La question de l’aptitude au placement ne doit toutefois pas s’apprécier seulement en fonction du temps à disposition, mais encore au regard des perspectives concrètes d’engagement sur le marché du travail concerné par les recherches d’emploi effectuées, compte tenu également de la conjoncture et de l’ensemble des circonstances particulières du cas (TFA C 287/03 du 12 mai 2004 consid. 3.2). Il convient dès lors de prendre en considération la durée de la disponibilité, les habitudes dans la branche, la qualité des recherches d’emploi, le moment où la personne assurée a débuté ses recherches, ainsi que sa formation et son expérience (TFA C 147/05 du 4 octobre 2005 consid. 2.2). La période de l’année au cours de laquelle l’inscription au chômage a lieu joue également un rôle. Il en va de même des conditions du marché du travail concerné par les recherches d’emploi effectuées. Plus la demande sur le marché de l’emploi à prendre en considération est forte, plus les exigences relatives à la disponibilité dans le temps pour l’exercice d’une activité donnée sont généralement réduites (TF 8C_130/2010 du 20 septembre 2010 consid. 5.1 ; TFA C 287/03 précité consid. 3.2 ; Rubin, op. cit., n° 57 ad art. 15 LACI). En définitive, il s’agit de déterminer si l’on peut vraisemblablement s’attendre à ce qu’un employeur engage la personne assurée pour la période durant laquelle elle est concrètement disponible (ATF 146 V 210 consid. 3.1 ; 126 V 520 consid. 3a).

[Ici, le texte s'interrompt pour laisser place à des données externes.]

(** * Eclipse ship duel: the Monte-Carlo battle simulator

    A shallow embedding of [battle_sim.py] (the plain resolver) and of
    [battle_sim_numba.py] (the pure-Python fallback resolver and the JIT core),
    followed by the properties of the duel resolver and of the Monte-Carlo
    driver.

    Python integers are unbounded and are modelled by [Z]; the integers of the
    JIT core are 64-bit, and the core is described where its sums stay within
    that range.  The process-wide random generator is
    modelled by the stream of indices it is going to produce and a cursor into
    it.  Loops that Python runs without bound take a [fuel] argument, the
    number of iterations they may perform: [None] means the fuel ran out. *)

From Stdlib Require Import ZArith List Bool Lia QArith Qpower Lqa Sorted.
Import ListNotations.
Local Open Scope Z_scope.

(** ** The state monad the simulator runs in *)

Definition State (S A : Type) : Type := S -> A * S.

Definition ret {S A : Type} (a : A) : State S A := fun s => (a, s).

Definition bind {S A B : Type} (m : State S A) (f : A -> State S B) : State S B :=
  fun s => let (a, s') := m s in f a s'.

Notation "x <- m ;; f" := (bind m (fun x => f))
  (at level 61, m at next level, right associativity).
Notation "m ;;; f" := (bind m (fun _ => f))
  (at level 61, right associativity).

(** ** Dice *)

(** [random.choice(seq)] on a six-element list and [random.randint(0, 5)] both
    draw one index below six from the generator. *)
Inductive Die : Type := D0 | D1 | D2 | D3 | D4 | D5.

Definition die_value (d : Die) : Z :=
  match d with D0 => 0 | D1 => 1 | D2 => 2 | D3 => 3 | D4 => 4 | D5 => 5 end.

Definition all_dice : list Die := [D0; D1; D2; D3; D4; D5].

(** A roll is [Union[str, int]] in the source: one of the two strings or a number. *)
Inductive Roll : Type :=
| NoDamage : Roll
| Num : Z -> Roll
| FullHit : Roll.

Definition Roll_eqb (x y : Roll) : bool :=
  match x, y with
  | NoDamage, NoDamage => true
  | FullHit, FullHit => true
  | Num v, Num w => v =? w
  | _, _ => false
  end.

(** The list handed to [random.choice] in [Ship._roll]. *)
Definition faces : list Roll := [NoDamage; Num 2; Num 3; Num 4; Num 5; FullHit].

Definition choice (seq : list Roll) (d : Die) : Roll :=
  nth (Z.to_nat (die_value d)) seq NoDamage.

(** ** The world: the random generator and the record of the shots fired *)

Inductive Side : Type := SideA | SideB.

Definition Side_eqb (x y : Side) : bool :=
  match x, y with
  | SideA, SideA | SideB, SideB => true
  | _, _ => false
  end.

(** One shot, as the resolvers fire it.  The record is ghost state: who fired,
    in which exchange (0 is the missile phase, [k] the [k]-th cannon round),
    the hull the shooter had left at that moment, whether the shot hit and the
    damage of the weapon. *)
Record Shot : Type := mkShot {
  shooter : Side;
  exchange : nat;
  shooter_hull : Z;
  landed : bool;
  weapon_damage : Z
}.

Record World : Type := mkWorld {
  tape : nat -> Die;
  cursor : nat;
  shots : list Shot
}.

(** One draw of an index below six. *)
Definition randbelow6 : State World Die :=
  fun w => (tape w (cursor w), mkWorld (tape w) (S (cursor w)) (shots w)).

Definition record_shot (e : Shot) : State World unit :=
  fun w => (tt, mkWorld (tape w) (cursor w) (shots w ++ [e])).

(** [random.seed(seed)]: the generator restarts on the stream of that seed. *)
Definition reseed (stream : nat -> Die) : State World unit :=
  fun w => (tt, mkWorld stream 0 (shots w)).

(** ** What a call of the driver yields *)

(** The dictionary a caller passes as [spec_a] or [spec_b]. *)
Record Spec : Type := mkSpec {
  sp_initiative : Z;
  sp_hull : Z;
  sp_computer : Z;
  sp_shield : Z;
  sp_missiles : list Z;
  sp_cannons : list Z
}.

(** [Returned p]: the call returned the quotient [p] (Python returns the
    binary64 number nearest to it, a function of [p]'s numerator and
    denominator); [ZeroDivisionError]: it raised; [OutOfFuel]: a duel was
    still running when its fuel ran out. *)
Inductive Outcome : Type :=
| Returned : Q -> Outcome
| ZeroDivisionError : Outcome
| OutOfFuel : Outcome.

(** [x / y] on two Python integers. *)
Definition true_div (x y : Z) : Outcome :=
  if y =? 0 then ZeroDivisionError else Returned (inject_Z x / inject_Z y)%Q.

(** ** battle_sim.py *)

Module BattleSim.

Record Ship : Type := mkShip {
  initiative : Z;
  hull : Z;
  computer : Z;
  shield : Z;
  missiles : list Z;
  cannons : list Z
}.

(** The two [Ship] objects of a trial are distinct objects; [first] and
    [second] are references to them. *)
Record Mem : Type := mkMem {
  rng : World;
  obj_a : Ship;
  obj_b : Ship
}.

Definition deref (r : Side) : State Mem Ship :=
  fun m => (match r with SideA => obj_a m | SideB => obj_b m end, m).

Definition assign (r : Side) (s : Ship) : State Mem unit :=
  fun m => (tt, match r with
                | SideA => mkMem (rng m) s (obj_b m)
                | SideB => mkMem (rng m) (obj_a m) s
                end).

Definition lift {A : Type} (c : State World A) : State Mem A :=
  fun m => let (a, w) := c (rng m) in (a, mkMem w (obj_a m) (obj_b m)).

Definition _destroyed (self : Ship) : bool := hull self <=? 0.

Definition _take (self : Ship) (dmg : Z) : Ship :=
  mkShip (initiative self) (hull self - dmg) (computer self) (shield self)
         (missiles self) (cannons self).

Definition _roll : State Mem Roll :=
  d <- lift randbelow6 ;; ret (choice faces d).

Definition _hit (self : Ship) (roll : Roll) (target_shield : Z) : bool :=
  match roll with
  | NoDamage => false
  | FullHit => true
  | Num v => v + computer self - target_shield >=? 6
  end.

(** [xch] is ghost: the exchange the volley belongs to. *)
Fixpoint _fire (xch : nat) (self target : Side) (weapon : list Z) : State Mem unit :=
  match weapon with
  | [] => ret tt
  | dmg :: rest =>
      roll <- _roll ;;
      me <- deref self ;;
      tg <- deref target ;;
      let h := _hit me roll (shield tg) in
      lift (record_shot (mkShot self xch (hull me) h dmg)) ;;;
      if h then
        assign target (_take tg dmg) ;;;
        tg' <- deref target ;;
        if _destroyed tg' then ret tt else _fire xch self target rest
      else _fire xch self target rest
  end.

(** A Python list is true when it is not empty. *)
Definition truthy (l : list Z) : bool :=
  match l with [] => false | _ :: _ => true end.

(** The [while] loop of the cannon phase; [Some tt] when the loop was left. *)
Fixpoint cannon_phase (fuel : nat) (xch : nat) (first second : Side)
  : State Mem (option unit) :=
  a <- deref SideA ;;
  b <- deref SideB ;;
  if negb (_destroyed a) && negb (_destroyed b) then
    match fuel with
    | O => ret None
    | S fuel' =>
        f <- deref first ;;
        _fire xch first second (cannons f) ;;;
        s <- deref second ;;
        if _destroyed s then ret (Some tt)
        else
          _fire xch second first (cannons s) ;;;
          cannon_phase fuel' (S xch) first second
    end
  else ret (Some tt).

c) Le fait d’accepter un emploi ou une activité indépendante non libre immédiatement ne doit pas conduire à pénaliser le chômeur, même si sa disponibilité avant l’entrée en service est faible (ATF 111 V 38 consid. 3b ; 110 V 207 ; DTA 1981 p. 85 consid. 3). Les chômeurs qui acceptent une place non libre de suite ne se retirent pas du marché du travail et ne font que respecter leur obligation de diminuer le dommage à l’assurance. C’est pourquoi l’aptitude au placement doit alors être admise jusqu’à la date de l’entrée en service. Dans l’éventualité dont il est question ici, l’espoir hypothétique de trouver une place plus tôt est contrebalancé par le risque de rester au chômage plus longtemps. Cette jurisprudence ne s’applique pas lorsque l’activité non libre immédiatement est un stage n’ayant pas les caractéristiques d’un emploi (DTA 1996/1997 p. 197 consid. 2c ; arrêt C 240/06 du 25 octobre 2007 consid. 4).
d) Lorsqu’une personne assurée suit une formation durant la période de chômage (sans que les conditions des art. 59 ss LACI ne soient réalisées), elle doit, pour être reconnue apte au placement, être disposée à l’interrompre, si nécessaire, pour reprendre un emploi, tout en remplissant pleinement son obligation de recherches d’emploi. Elle est tenue de poursuivre ses recherches d’emploi de manière qualitativement et quantitativement satisfaisante et doit être disposée à interrompre le cours en tout temps. Cette dernière condition doit toutefois découler de données objectives ; de simples allégations ne suffisent pas (ATF 122 V 265 consid. 4 ; TF 8C_742/2019 du 8 mai 2020 consid. 3.4).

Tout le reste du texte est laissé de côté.